* **Instructions to follow**
Which lines of the records below contain the word "before"? Copy each of them out.

* **Material for this exercise**
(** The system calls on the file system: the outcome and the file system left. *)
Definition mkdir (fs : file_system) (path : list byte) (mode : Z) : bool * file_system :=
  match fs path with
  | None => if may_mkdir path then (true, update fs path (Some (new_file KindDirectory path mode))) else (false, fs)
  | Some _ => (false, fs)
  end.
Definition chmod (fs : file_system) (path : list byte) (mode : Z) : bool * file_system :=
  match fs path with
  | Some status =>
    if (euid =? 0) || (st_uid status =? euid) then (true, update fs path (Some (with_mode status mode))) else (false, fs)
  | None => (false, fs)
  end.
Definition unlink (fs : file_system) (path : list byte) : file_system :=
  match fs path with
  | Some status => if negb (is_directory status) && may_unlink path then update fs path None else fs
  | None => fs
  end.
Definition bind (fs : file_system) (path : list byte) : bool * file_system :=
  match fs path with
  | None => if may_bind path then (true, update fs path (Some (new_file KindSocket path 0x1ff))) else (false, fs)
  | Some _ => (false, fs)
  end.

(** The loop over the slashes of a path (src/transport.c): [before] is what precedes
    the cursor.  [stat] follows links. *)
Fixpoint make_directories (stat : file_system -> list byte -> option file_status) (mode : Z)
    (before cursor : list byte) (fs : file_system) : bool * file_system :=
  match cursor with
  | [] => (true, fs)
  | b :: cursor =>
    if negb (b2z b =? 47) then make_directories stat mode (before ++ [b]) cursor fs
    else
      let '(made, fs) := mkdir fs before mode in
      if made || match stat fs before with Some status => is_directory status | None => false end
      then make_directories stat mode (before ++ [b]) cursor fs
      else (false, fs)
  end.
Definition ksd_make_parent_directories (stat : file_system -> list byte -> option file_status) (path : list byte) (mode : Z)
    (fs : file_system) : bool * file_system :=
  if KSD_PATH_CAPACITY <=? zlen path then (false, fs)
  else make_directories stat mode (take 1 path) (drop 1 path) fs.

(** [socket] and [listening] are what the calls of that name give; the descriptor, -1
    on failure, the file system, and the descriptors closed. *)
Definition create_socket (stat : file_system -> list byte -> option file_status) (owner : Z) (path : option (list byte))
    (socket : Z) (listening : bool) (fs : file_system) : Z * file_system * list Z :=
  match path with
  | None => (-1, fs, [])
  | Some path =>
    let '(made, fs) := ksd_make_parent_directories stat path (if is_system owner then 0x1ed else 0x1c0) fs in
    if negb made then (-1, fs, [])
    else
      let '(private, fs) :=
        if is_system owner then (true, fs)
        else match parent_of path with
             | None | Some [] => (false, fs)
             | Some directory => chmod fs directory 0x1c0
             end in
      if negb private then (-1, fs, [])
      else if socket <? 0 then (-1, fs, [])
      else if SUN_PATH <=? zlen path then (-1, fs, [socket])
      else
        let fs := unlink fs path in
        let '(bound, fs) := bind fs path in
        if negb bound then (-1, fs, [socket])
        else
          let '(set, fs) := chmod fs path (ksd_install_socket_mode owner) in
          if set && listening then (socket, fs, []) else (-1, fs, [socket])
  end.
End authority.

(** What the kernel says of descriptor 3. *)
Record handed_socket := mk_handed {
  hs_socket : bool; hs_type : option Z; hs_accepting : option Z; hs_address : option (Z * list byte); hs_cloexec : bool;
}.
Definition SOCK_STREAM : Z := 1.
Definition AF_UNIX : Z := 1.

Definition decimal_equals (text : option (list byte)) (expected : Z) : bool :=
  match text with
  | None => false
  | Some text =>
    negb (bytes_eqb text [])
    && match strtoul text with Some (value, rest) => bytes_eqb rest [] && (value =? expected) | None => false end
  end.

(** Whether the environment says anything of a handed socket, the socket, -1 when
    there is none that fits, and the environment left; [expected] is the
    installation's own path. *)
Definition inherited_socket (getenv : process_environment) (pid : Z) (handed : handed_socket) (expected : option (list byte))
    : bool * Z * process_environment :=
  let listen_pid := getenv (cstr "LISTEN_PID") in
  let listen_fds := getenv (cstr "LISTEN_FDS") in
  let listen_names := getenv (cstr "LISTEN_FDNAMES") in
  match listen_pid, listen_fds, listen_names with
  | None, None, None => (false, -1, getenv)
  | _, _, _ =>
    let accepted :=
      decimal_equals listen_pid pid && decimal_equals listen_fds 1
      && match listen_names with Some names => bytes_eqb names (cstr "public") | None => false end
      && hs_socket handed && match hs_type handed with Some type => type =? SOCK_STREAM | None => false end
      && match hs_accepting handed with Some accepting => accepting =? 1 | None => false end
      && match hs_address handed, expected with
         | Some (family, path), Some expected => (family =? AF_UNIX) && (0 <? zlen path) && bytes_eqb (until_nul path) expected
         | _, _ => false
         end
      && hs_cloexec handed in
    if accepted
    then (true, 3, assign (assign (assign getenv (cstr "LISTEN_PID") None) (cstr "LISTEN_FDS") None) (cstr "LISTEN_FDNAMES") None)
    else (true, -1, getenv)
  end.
...
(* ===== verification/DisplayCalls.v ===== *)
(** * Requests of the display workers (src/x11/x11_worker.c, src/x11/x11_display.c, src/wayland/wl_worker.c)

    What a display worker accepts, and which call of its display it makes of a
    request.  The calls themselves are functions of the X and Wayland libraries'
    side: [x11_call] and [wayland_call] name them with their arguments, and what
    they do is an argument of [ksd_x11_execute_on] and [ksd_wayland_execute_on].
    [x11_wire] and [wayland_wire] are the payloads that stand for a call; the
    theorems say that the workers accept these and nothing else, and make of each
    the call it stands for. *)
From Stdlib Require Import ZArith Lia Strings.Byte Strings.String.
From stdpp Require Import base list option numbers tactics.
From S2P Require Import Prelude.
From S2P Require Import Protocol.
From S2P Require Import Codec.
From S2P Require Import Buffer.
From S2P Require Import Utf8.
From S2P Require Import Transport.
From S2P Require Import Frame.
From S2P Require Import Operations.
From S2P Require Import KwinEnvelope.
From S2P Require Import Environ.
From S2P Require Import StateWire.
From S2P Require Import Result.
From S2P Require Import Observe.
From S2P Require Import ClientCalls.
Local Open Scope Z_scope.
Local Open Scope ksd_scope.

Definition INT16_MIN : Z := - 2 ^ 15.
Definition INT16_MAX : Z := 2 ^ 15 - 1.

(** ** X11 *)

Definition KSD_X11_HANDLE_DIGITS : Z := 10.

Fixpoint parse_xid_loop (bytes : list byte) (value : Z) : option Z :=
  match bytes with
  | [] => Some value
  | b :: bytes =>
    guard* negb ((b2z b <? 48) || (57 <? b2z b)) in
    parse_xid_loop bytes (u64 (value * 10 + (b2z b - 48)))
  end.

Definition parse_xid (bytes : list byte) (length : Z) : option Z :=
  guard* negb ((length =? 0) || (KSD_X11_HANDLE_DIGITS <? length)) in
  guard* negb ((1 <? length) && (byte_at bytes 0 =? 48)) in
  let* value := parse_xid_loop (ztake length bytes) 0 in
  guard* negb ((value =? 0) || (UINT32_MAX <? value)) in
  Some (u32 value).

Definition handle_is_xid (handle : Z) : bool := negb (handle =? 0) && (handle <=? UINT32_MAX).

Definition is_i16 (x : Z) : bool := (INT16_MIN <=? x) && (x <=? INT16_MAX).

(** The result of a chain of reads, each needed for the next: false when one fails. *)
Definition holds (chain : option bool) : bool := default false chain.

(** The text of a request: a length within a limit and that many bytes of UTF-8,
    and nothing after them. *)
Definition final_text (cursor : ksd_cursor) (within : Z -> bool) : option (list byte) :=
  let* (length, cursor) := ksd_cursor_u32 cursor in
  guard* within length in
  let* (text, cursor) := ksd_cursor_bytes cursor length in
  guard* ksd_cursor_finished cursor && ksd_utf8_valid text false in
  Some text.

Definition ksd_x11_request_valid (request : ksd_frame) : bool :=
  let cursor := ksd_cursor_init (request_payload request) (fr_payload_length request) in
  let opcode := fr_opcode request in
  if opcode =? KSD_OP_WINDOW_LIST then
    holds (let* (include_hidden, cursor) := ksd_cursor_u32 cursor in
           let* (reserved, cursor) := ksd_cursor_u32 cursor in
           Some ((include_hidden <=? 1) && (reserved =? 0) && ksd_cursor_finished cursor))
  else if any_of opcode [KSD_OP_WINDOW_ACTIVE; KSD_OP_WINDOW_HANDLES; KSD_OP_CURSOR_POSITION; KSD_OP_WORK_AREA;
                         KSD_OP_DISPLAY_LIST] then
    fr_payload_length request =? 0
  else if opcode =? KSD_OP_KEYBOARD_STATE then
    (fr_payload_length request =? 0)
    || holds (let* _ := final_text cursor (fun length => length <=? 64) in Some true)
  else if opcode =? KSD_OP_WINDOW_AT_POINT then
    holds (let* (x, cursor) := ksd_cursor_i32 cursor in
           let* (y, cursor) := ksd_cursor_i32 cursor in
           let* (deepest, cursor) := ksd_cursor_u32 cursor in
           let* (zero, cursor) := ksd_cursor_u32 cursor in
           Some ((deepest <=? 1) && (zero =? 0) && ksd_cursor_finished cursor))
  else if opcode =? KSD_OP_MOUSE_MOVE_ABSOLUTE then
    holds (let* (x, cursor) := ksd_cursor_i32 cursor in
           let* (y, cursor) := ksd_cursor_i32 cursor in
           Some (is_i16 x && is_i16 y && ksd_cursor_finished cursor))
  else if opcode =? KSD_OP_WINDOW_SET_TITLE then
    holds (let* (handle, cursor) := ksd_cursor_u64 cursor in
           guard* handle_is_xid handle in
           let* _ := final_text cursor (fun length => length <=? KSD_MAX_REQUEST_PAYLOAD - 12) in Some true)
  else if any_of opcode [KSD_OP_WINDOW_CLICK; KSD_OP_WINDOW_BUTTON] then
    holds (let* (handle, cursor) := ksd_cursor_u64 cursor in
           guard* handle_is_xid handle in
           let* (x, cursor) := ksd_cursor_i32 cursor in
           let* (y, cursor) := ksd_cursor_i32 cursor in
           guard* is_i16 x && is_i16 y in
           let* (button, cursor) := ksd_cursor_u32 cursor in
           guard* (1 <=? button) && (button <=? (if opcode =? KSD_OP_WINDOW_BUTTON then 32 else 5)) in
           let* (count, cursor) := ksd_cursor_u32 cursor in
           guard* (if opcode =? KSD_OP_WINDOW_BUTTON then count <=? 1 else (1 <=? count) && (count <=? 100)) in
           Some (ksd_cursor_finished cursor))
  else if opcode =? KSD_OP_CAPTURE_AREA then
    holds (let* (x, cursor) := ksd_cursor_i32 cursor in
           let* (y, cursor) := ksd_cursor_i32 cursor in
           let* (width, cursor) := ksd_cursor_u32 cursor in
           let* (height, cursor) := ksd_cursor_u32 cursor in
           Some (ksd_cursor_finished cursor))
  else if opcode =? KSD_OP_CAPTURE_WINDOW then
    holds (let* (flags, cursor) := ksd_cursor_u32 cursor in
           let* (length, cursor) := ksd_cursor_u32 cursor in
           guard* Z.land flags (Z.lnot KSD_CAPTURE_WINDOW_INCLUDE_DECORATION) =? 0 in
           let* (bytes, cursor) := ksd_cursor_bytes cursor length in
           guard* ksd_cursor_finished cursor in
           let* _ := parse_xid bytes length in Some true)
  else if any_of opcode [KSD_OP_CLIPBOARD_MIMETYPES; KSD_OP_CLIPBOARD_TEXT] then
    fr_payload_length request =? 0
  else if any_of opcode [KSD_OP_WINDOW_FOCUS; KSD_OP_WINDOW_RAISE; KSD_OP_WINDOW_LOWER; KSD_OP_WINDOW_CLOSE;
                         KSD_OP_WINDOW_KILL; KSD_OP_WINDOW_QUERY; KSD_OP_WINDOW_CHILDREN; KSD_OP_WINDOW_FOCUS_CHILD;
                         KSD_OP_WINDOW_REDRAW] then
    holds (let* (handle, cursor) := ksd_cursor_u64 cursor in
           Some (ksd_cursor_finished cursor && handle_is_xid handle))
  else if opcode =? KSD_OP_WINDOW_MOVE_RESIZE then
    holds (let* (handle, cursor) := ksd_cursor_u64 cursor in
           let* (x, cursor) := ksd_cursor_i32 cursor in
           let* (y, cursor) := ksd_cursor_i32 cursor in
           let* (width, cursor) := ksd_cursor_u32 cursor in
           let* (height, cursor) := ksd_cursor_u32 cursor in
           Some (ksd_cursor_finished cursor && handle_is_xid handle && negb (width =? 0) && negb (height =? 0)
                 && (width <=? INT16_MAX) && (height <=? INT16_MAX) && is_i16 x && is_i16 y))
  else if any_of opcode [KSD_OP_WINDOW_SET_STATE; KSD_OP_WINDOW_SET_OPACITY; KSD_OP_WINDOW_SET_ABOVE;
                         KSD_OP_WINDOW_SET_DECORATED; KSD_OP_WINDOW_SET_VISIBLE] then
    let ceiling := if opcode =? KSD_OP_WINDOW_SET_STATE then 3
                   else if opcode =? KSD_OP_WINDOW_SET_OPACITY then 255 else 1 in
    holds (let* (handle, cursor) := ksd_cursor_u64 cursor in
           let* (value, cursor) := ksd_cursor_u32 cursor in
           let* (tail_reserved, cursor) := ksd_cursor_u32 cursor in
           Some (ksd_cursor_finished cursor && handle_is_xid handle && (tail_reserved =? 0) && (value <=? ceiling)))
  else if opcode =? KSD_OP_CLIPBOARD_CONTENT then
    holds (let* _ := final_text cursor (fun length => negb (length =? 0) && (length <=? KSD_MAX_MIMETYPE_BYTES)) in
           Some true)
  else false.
---
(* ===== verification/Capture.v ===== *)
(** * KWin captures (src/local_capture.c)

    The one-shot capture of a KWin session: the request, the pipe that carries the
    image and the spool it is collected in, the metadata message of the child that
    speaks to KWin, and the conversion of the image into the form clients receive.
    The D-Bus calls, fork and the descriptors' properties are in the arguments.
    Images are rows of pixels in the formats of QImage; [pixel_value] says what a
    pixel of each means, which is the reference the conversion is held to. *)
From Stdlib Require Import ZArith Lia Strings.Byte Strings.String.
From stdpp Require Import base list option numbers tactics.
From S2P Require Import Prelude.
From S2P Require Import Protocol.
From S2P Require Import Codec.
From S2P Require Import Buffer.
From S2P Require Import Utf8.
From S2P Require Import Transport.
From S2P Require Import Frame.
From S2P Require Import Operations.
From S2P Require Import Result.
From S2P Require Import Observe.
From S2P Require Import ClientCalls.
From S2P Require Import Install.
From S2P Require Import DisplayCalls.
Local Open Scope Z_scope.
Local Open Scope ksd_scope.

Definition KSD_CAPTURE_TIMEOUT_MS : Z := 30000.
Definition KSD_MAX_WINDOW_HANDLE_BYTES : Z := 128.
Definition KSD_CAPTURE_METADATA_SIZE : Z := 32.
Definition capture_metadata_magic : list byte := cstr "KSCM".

* **Solution below**
(** The loop over the slashes of a path (src/transport.c): [before] is what precedes
    (before cursor : list byte) (fs : file_system) : bool * file_system :=
    if negb (b2z b =? 47) then make_directories stat mode (before ++ [b]) cursor fs
      let '(made, fs) := mkdir fs before mode in
      if made || match stat fs before with Some status => is_directory status | None => false end
      then make_directories stat mode (before ++ [b]) cursor fs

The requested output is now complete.